Jds Jds - 2 months ago 86
Scala Question

Converting multiple different columns to Map column with Spark Dataframe scala

I have a data frame with column:

user, address1, address2, address3, phone1, phone2
and so on.
I want to convert this data frame to -
user, address, phone where address = Map("address1" -> address1.value, "address2" -> address2.value, "address3" -> address3.value)


I was able to convert the columns to map using:

val mapData = List("address1", "address2", "address3")
df.map(_.getValuesMap[Any](mapData))


but I am not sure how to add this to my df.

I am new to spark and scala and could really use some help here.

Answer

As far as I know there is no direct way to do it.
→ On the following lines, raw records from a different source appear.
Lemma load_path_layer (path : string) (src : value) (s : config.Config) :
  layer path = Ok src → load_path path s = load_dict src s.
Proof.
  unfold config.layer, config.load_path. destruct (config.isfile fs path).
  - intros ->. reflexivity.
  - intros [= <-]. by rewrite load_dict_empty.
Qed.

(** The three layers in order: when the system file, the user file and
    the named file each are missing or hold a nested mapping, [get_config]
    returns a store in which every schema key reads as the named file gives
    it, else as the user file gives it, else as the system file gives it,
    else as its default. *)
Theorem get_config_precedence (custom : string) (A B C : value) :
  layer DEFAULT_CONF_SYS = Ok A → is_nested_mapping A = true →
  layer DEFAULT_CONF_USR = Ok B → is_nested_mapping B = true →
  layer (expanduser custom) = Ok C → is_nested_mapping C = true →
  ∃ s, get_config false false (Some custom) = Ok s ∧
    ∀ k d, DEFAULT_CONFIG !! k = Some d →
      __getitem__ k s =
      (Ok (default (default (default d (config.leaf A k)) (config.leaf B k))
             (config.leaf C k)), s).
Proof.
  intros HA HnA HB HnB HC HnC.
  destruct (load_dict_nested SSL_PROTOCOLS A fresh HnA) as (s1 & Hr1 & Hg1).
  destruct (load_dict_nested SSL_PROTOCOLS B s1 HnB) as (s2 & Hr2 & Hg2).
  destruct (load_dict_nested SSL_PROTOCOLS C s2 HnC) as (s3 & Hr3 & Hg3).
  exists s3. split.
  - unfold config.get_config, config.config_paths. simpl.
    unfold mbind, M_bind, mret, M_ret.
    rewrite (load_path_layer _ A) by exact HA. fold fresh. rewrite Hr1.
    rewrite (load_path_layer _ B) by exact HB. rewrite Hr2.
    rewrite (load_path_layer _ C) by exact HC. by rewrite Hr3.
  - intros k d Hd. rewrite (Hg3 k d Hd). do 3 f_equal.
    pose proof (Hg2 k d Hd) as H2.
    rewrite (getitem_schema _ k d) in H2 by exact Hd.
    injection H2 as ->. f_equal.
    pose proof (Hg1 k d Hd) as H1.
    rewrite (getitem_schema _ k d) in H1 by exact Hd.
    injection H1 as ->. simpl. by rewrite lookup_empty.
Qed.

(** With none of the files it looks at present, [get_config] returns the
    store [Config()] builds, whatever the flags. *)
Theorem get_config_no_files (ignore_sys ignore_user : bool)
    (custom : option string) :
  (∀ path,
     path ∈ config.config_paths DEFAULT_CONF_SYS DEFAULT_CONF_USR expanduser
              ignore_sys ignore_user custom →
     fs path = config.NoFile) →
  get_config ignore_sys ignore_user custom = Ok fresh.
Proof.
  intros Hmissing. unfold config.get_config. simpl.
  fold fresh. rewrite for_each_skip; [reflexivity|].
  intros path Hpath. unfold config.load_path, config.isfile.
  by rewrite (Hmissing path Hpath).
Qed.

(** A configuration file that is there but cannot be opened is not
    skipped: [read_config] raises the [IOError] of [open], and so does
    [get_config] when it gets to that file. *)
Theorem get_config_unreadable_file (custom err : string) :
  py.truthy (expanduser custom) = true →
  fs (expanduser custom) = config.Unreadable err →
  read_config (expanduser custom) = Raise (IOError err) ∧
  get_config true true (Some custom) = Raise (IOError err).
Proof.
  intros Hp Hf.
  assert (Hr : read_config (expanduser custom) = Raise (IOError err)).
  { unfold config.read_config, config.isfile, config.open.
    by rewrite Hp, Hf. }
  split; [exact Hr|].
  unfold config.get_config, config.config_paths. simpl.
  unfold mbind, M_bind, config.load_path, config.isfile, lift.
  by rewrite Hf, Hr.
Qed.

End files_more.

(** ** Credentials and connection parameters *)

Lemma readline_nl_only_last (s : string) :
  config.nl_only_last (py.readline s) = true.
Proof.
  induction s as [|c s IH]; [reflexivity|]. simpl.
  destruct (Ascii.eqb c "010") eqn:Hc; [reflexivity|].
  simpl. rewrite Hc. simpl.
  destruct (py.readline s); [reflexivity|exact IH].
Qed.

Lemma lstrip_nl_only_last (s : string) :
  config.nl_only_last s = true → config.nl_only_last (py.lstrip s) = true.
Proof.
  induction s as [|c s IH]; [done|]. intros H. simpl.
  destruct (py.isspace c); [|exact H]. apply IH.
  simpl in H. destruct s; [reflexivity|].
  by apply andb_true_iff in H as [_ H].
Qed.

Lemma rstrip_no_newline (s : string) :
  config.nl_only_last s = true → config.has_char "010" (py.rstrip s) = false.
Proof.
  induction s as [|c s IH]; [done|]. intros H. simpl.
  destruct s as [|c' s'].
  - simpl. destruct (py.isspace c) eqn:Hsp; [reflexivity|]. simpl.
    destruct (Ascii.eqb c "010") eqn:Hc; [|reflexivity].
    apply Ascii.eqb_eq in Hc. subst c. discriminate Hsp.
  - simpl in H. apply andb_true_iff in H as [Hc H].
    specialize (IH H). apply negb_true_iff in Hc.
    destruct (py.rstrip (String c' s')) as [|c'' r] eqn:Hr.
    + destruct (py.isspace c); [reflexivity|]. simpl. by rewrite Hc.
    + simpl. rewrite Hc. exact IH.
Qed.

Lemma strip_readline_no_newline (content : string) :
  config.has_char "010" (py.strip (py.readline content)) = false.
Proof.
  unfold py.strip. apply rstrip_no_newline, lstrip_nl_only_last,
    readline_nl_only_last.
Qed.

Lemma insert_sorted_elem (x y : string) (l : list string) :
  x ∈ py.insert_sorted y l ↔ x = y ∨ x ∈ l.
Proof.
  induction l as [|z l IH]; simpl.
  - rewrite list_elem_of_singleton, elem_of_nil. tauto.
  - destruct (String.leb y z).
    + by rewrite elem_of_cons.
    + rewrite !elem_of_cons, IH. tauto.
Qed.

Lemma sorted_elem (x : string) (l : list string) : x ∈ py.sorted l ↔ x ∈ l.
Proof.
  unfold py.sorted. induction l as [|y l IH]; simpl; [done|].
  rewrite insert_sorted_elem, IH, elem_of_cons. tauto.
Qed.

Lemma List_last_elem (l : list string) (d : string) :
  l ≠ [] → List.last l d ∈ l.
Proof.
  induction l as [|x l IH]; [done|]. intros _. simpl.
  destruct l as [|y l]; [by left|]. right. by apply IH.
Qed.

Lemma insert_sorted_StronglySorted (x : string) (l : list string) :
  StronglySorted String.le l → StronglySorted String.le (py.insert_sorted x l).
Proof.
  induction l as [|y l IH]; intros Hl; simpl.
  - by repeat constructor.
  - apply StronglySorted_inv in Hl as [Hl Hy].
    destruct (String.leb x y) eqn:Hxy.
    + constructor; [by constructor|]. constructor.
      * unfold String.le. by rewrite Hxy.
      * apply Forall_forall. intros z Hz. rewrite Forall_forall in Hy.
        trans y; [unfold String.le; by rewrite Hxy|by apply Hy].
    + constructor; [by apply IH|]. apply Forall_forall. intros z Hz.
      apply insert_sorted_elem in Hz as [->|Hz].
      * destruct (total String.le x y) as [H|H]; [|exact H].
        unfold String.le in H. by rewrite Hxy in H.
      * rewrite Forall_forall in Hy. by apply Hy.
Qed.

Lemma sorted_StronglySorted (l : list string) :
  StronglySorted String.le (py.sorted l).
Proof.
  unfold py.sorted. induction l as [|x l IH]; simpl; [constructor|].
  by apply insert_sorted_StronglySorted.
Qed.

Lemma List_last_greatest (l : list string) (d x : string) :
  StronglySorted String.le l → x ∈ l → String.le x (List.last l d).
Proof.
  induction l as [|y l IH]; intros Hl Hx; [by apply elem_of_nil in Hx|].
  apply StronglySorted_inv in Hl as [Hl Hy].
  destruct l as [|z l].
  - apply list_elem_of_singleton in Hx as ->. simpl. reflexivity.
  - change (List.last (y :: z :: l) d) with (List.last (z :: l) d).
    apply elem_of_cons in Hx as [->|Hx]; [|by apply IH].
    rewrite Forall_forall in Hy. apply Hy.
    apply List_last_elem. discriminate.
Qed.

Section creds_more.

Variable SSL_PROTOCOLS : gmap string Z.
Variable fs : string → config.file.
Variable getpass : result string.

#[local] Abbreviation get_creds := (config.get_creds fs getpass).
#[local] Abbreviation get_conn := (config.get_conn SSL_PROTOCOLS fs getpass).

Ltac run_creds' :=
  unfold config.get_creds, config.try_except, config.set_password,
    config.call_getpass, config.open, mbind, M_bind, mret, M_ret,
    result_bind, result_ret, get_state, put_state, raise, lift; simpl.

(** Without a password file, and unless a user name comes without a
    password, [get_creds] asks nothing and changes nothing: it returns the
    pair of user name and password, or [None] when both are missing. *)
Theorem get_creds_without_prompt (a : config.Namespace) (n : nat) :
  py.otruthy (config.password_file a) = false →
  py.otruthy (config.username a) = false ∨
  py.otruthy (config.password a) = true →
  get_creds {| config.args := a; config.prompts := n |} =
  (Ok (if py.otruthy (config.username a) || py.otruthy (config.password a)
       then Some {| config.cred_username := config.username a;
                    config.cred_password := config.password a |}
       else None),
   {| config.args := a; config.prompts := n |}).
Proof.
  intros Hpf Hup. run_creds'. rewrite Hpf. simpl.
  destruct Hup as [Hu|Hp].
  - do 2 (rewrite ?Hu; simpl). by destruct (py.otruthy (config.password a)).
  - do 2 (rewrite ?Hp, ?andb_false_r, ?orb_true_r; simpl). reflexivity.
Qed.

Ltac creds_cases :=
  repeat (simpl;
          match goal with
          | |- context [fs ?p] => destruct (fs p) eqn:?
          | |- context [py.truthy ?x] => destruct (py.truthy x) eqn:?
          | |- context [py.otruthy ?x] => destruct (py.otruthy x) eqn:?
          | |- context [match getpass with _ => _ end] =>
              destruct getpass as [?|[]] eqn:?
          end);
  simpl.

Lemma get_creds_keeps_fields (st : config.CredState) :
  let a := config.args st in
  let a' := config.args (get_creds st).2 in
  (config.host a', config.port a', config.vhost a', config.ssl a',
   config.ssl_version a', config.username a', config.password_file a',
   config.log_level a') =
  (config.host a, config.port a, config.vhost a, config.ssl a,
   config.ssl_version a, config.username a, config.password_file a,
   config.log_level a).
Proof.
  destruct st as [[h po vh sl sv u pw pf ll] n]. run_creds'.
  creds_cases; reflexivity.
Qed.

(** Whatever it returns or raises, [get_creds] touches nothing of the
    namespace but the password, and it shows the prompt at most once, and
    only when a user name came without a password. *)
Theorem get_creds_frame (st : config.CredState) :
  let st' := (get_creds st).2 in
  let a := config.args st in
  let a' := config.args st' in
  (config.host a', config.port a', config.vhost a', config.ssl a',
   config.ssl_version a', config.username a', config.password_file a',
   config.log_level a') =
  (config.host a, config.port a, config.vhost a, config.ssl a,
   config.ssl_version a, config.username a, config.password_file a,
   config.log_level a) ∧
  (config.prompts st' = config.prompts st ∨
   config.prompts st' = S (config.prompts st) ∧
   py.otruthy (config.username a) = true ∧
   py.otruthy (config.password a) = false).
Proof.
  destruct st as [[h po vh sl sv u pw pf ll] n]. run_creds'.
  creds_cases; (split; [reflexivity|]);
    first [by left | right; by repeat split].
Qed.

(** A password taken from a password file is not empty and holds no
    newline; the prompt is not shown. *)
Theorem file_password_has_no_newline (a : config.Namespace) (n : nat)
    (path content : string) :
  config.password_file a = Some path → py.truthy path = true →
  fs path = config.File content →
  py.truthy (py.strip (py.readline content)) = true →
  ∃ pw st',
    get_creds {| config.args := a; config.prompts := n |} =
      (Ok (Some {| config.cred_username := config.username a;
                   config.cred_password := Some pw |}), st') ∧
    config.password (config.args st') = Some pw ∧
    config.prompts st' = n ∧
    pw ≠ "" ∧ config.has_char "010" pw = false.
Proof.
  intros Hpf Hp Hf Hpw. do 2 eexists. split.
  - by apply (get_creds_file_password fs getpass a n path content).
  - simpl. repeat split.
    + intros Hempty. rewrite Hempty in Hpw. discriminate.
    + apply strip_readline_no_newline.
Qed.

(** [get_conn] after [get_creds]: what [get_creds] raises passes through;
    otherwise the parameters carry host, port, virtual host and the SSL
    flag of the namespace and the credentials, with the protocol constant
    of [args.ssl_version], no SSL option when that name is empty, and
    [KeyError] when the name is not in [SSL_PROTOCOLS]. *)
Theorem get_conn_translation (st : config.CredState) :
  let a := config.args st in
  match get_creds st with
  | (Raise e, st') => get_conn st = (Raise e, st')
  | (Ok creds, st') =>
      let params opts :=
        {| config.cp_host := config.host a; config.cp_port := config.port a;
           config.virtual_host := config.vhost a;
           config.cp_ssl := config.ssl a;
           config.ssl_options := opts; config.credentials := creds |} in
      get_conn st =
      if py.truthy (config.ssl_version a) then
        match SSL_PROTOCOLS !! config.ssl_version a with
        | Some proto => (Ok (params (Some proto)), st')
        | None => (Raise (KeyError (config.ssl_version a)), st')
        end
      else (Ok (params None), st')
  end.
Proof.
  intros a. pose proof (get_creds_keeps_fields st) as Hframe. simpl in Hframe.
  unfold config.get_conn, mbind, M_bind, get_state, mret, M_ret, raise.
  cbv beta.
  destruct (get_creds st) as [[creds|e] st'] eqn:Hcreds; [|reflexivity].
  simpl in Hframe. injection Hframe as Hh Hpo Hv Hs Hsv _ _ _.
  simpl. rewrite Hh, Hpo, Hv, Hs, Hsv. fold a.
  destruct (py.truthy (config.ssl_version a)); [|reflexivity].
  by destruct (SSL_PROTOCOLS !! config.ssl_version a).
Qed.
(* ===== verification/ChainParams.v ===== *)
(** Network parameters ([crates/floresta-chain/src/pruned_utreexo/chainparams.rs]). *)

From stdpp Require Import base gmap list.
From Stdlib Require Import ZArith Lia.
From S2P Require Import Prelude Bitcoin.

Definition VERIFY_NONE : Z := 0.
Definition VERIFY_P2SH : Z := Z.shiftl 1 0.
Definition VERIFY_WITNESS : Z := Z.shiftl 1 11.

Inductive SubsidyHalvingInterval :=
  | IntervalBitcoin
  | IntervalRegtest.

(** [SubsidyHalvingInterval::get]. *)
Definition interval_get (i : SubsidyHalvingInterval) : Z :=
  match i with
  | IntervalBitcoin => SUBSIDY_HALVING_INTERVAL
  | IntervalRegtest => 150
  end.

Record ChainParams := mkChainParams {
  params : Params;
  genesis : Block;
  subsidy_halving_interval : SubsidyHalvingInterval;
  pow_target_timespan : Z;
  coinbase_maturity : Z;
  segwit_activation_height : Z;
  csv_activation_height : Z;
  exceptions : gmap BlockHash Z;
  network : Network;
  enforce_bip94 : bool
}.

(** [AssumeValidArg] ([chain_state.rs]). *)
Inductive AssumeValidArg :=
  | Disabled
  | Hardcoded
  | UserInput (h : BlockHash).

Section ChainParams.
Context `{HeaderLib}.

(** [get_exceptions]: blocks validated under other script flags. *)
Definition get_exceptions : gmap BlockHash Z :=
  <[0x00000000dd30457c001f4095d208cc1296b0eed002427aa599874af7a432b105 := VERIFY_NONE]>
  (<[0x0000000000000000000f14c35b2d841e986ab5441de8c585d5ffe55ea1e395ad
       := Z.lor VERIFY_P2SH VERIFY_WITNESS]>
  (<[0x00000000000002dc756eebf4f49723ed8d30cc28a5f108eb94b1ba88ac4f9c22 := VERIFY_NONE]>
   ∅)).

(** [From<Network> for ChainParams]. *)
Definition chain_params_from (n : Network) : ChainParams :=
  let two_weeks := 14 * 24 * 60 * 60 in
  let mk interval timespan segwit csv bip94 :=
    mkChainParams (params_new n) (genesis_block n) interval timespan 100 segwit csv
      get_exceptions n bip94 in
  match n with
  | Bitcoin => mk IntervalBitcoin two_weeks 481824 419328 false
  | Testnet => mk IntervalBitcoin two_weeks 834624 770112 false
  | Testnet4 => mk IntervalBitcoin two_weeks 1 1 true
  | Signet => mk IntervalBitcoin two_weeks 1 1 false
  | Regtest => mk IntervalRegtest (24 * 60 * 60) 0 1 false
  end.

(** [ChainParams::get_assume_valid]. *)
Definition get_assume_valid (n : Network) (arg : AssumeValidArg) : option BlockHash :=
  match arg with
  | Disabled => None
  | UserInput h => Some h
  | Hardcoded =>
      Some match n with
      | Bitcoin => 0x000000000000000000019d4afaefa42fc5b4211a7edcce7681a1478df661ead6
      | Signet => 0x00000008f507c8db68879442b1eea8c312fd66b445d4dd9b1b12c4bc8188ef64
      | Testnet => 0x000000005cf458fb1f79c8fee78822eead52aee40530a6bbe018cd61f22d6bb1
      | Testnet4 => 0x000000000066d17b237cd1ac323526731084c3eed82caeacd1ec028c6fea7276
      | Regtest => 0x0f9188f13cb7b2c71f2a335e3a4fc328bf5beb436012afca590b1a11466e2206
      end
  end.

(** [ChainParams::get_sigop_flags] (builds without [bitcoinkernel]). *)
Definition get_sigop_flags (c : ChainParams) (h : BlockHash) : Z :=
  match exceptions c !! h with
  | Some f => f
  | None => Z.lor VERIFY_P2SH VERIFY_WITNESS
  end.

(** [ChainParams::get_validation_flags] (builds with [bitcoinkernel]). *)
Definition get_validation_flags `{KernelLib} (c : ChainParams) (height : Z) (h : BlockHash) : Z :=
  match exceptions c !! h with
  | Some f => f
  | None =>
      let flags := Z.lor (Z.lor KERNEL_VERIFY_P2SH KERNEL_VERIFY_WITNESS) KERNEL_VERIFY_TAPROOT in
      let flags := if bip65_height (params c) <=? height
                   then Z.lor flags KERNEL_VERIFY_CHECKLOCKTIMEVERIFY else flags in
      let flags := if bip66_height (params c) <=? height
                   then Z.lor flags KERNEL_VERIFY_DERSIG else flags in
      let flags := if csv_activation_height c <=? height
                   then Z.lor flags KERNEL_VERIFY_CHECKSEQUENCEVERIFY else flags in
      let flags := if segwit_activation_height c <=? height
                   then Z.lor flags KERNEL_VERIFY_NULLDUMMY else flags in
      flags
  end.

(** The flags of a block, as selected by [#[cfg(feature = "bitcoinkernel")]]
    in the two validation functions. *)
Definition block_flags `{KernelLib} (c : ChainParams) (height : Z) (h : BlockHash) : Z :=
  if bitcoinkernel then get_validation_flags c height h else get_sigop_flags c h.
End ChainParams.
You can use an UDF like this:

import org.apache.spark.sql.functions.{udf, array, lit, col}

val df = sc.parallelize(Seq(
  (1L, "addr1", "addr2", "addr3")
)).toDF("user", "address1", "address2", "address3")

val asMap = udf((keys: Seq[String], values: Seq[String]) => 
  keys.zip(values).filter{
    case (k, null) => false
    case _ => true
  }.toMap)

val keys = array(mapData.map(lit): _*)
val values = array(mapData.map(col): _*)

val dfWithMap = df.withColumn("address", asMap(keys, values))

Another option, which doesn't require UDFs, is to struct field instead of map:

val dfWithStruct = df.withColumn("address", struct(mapData.map(col): _*))

The biggest advantage is that it can easily handle values of different types.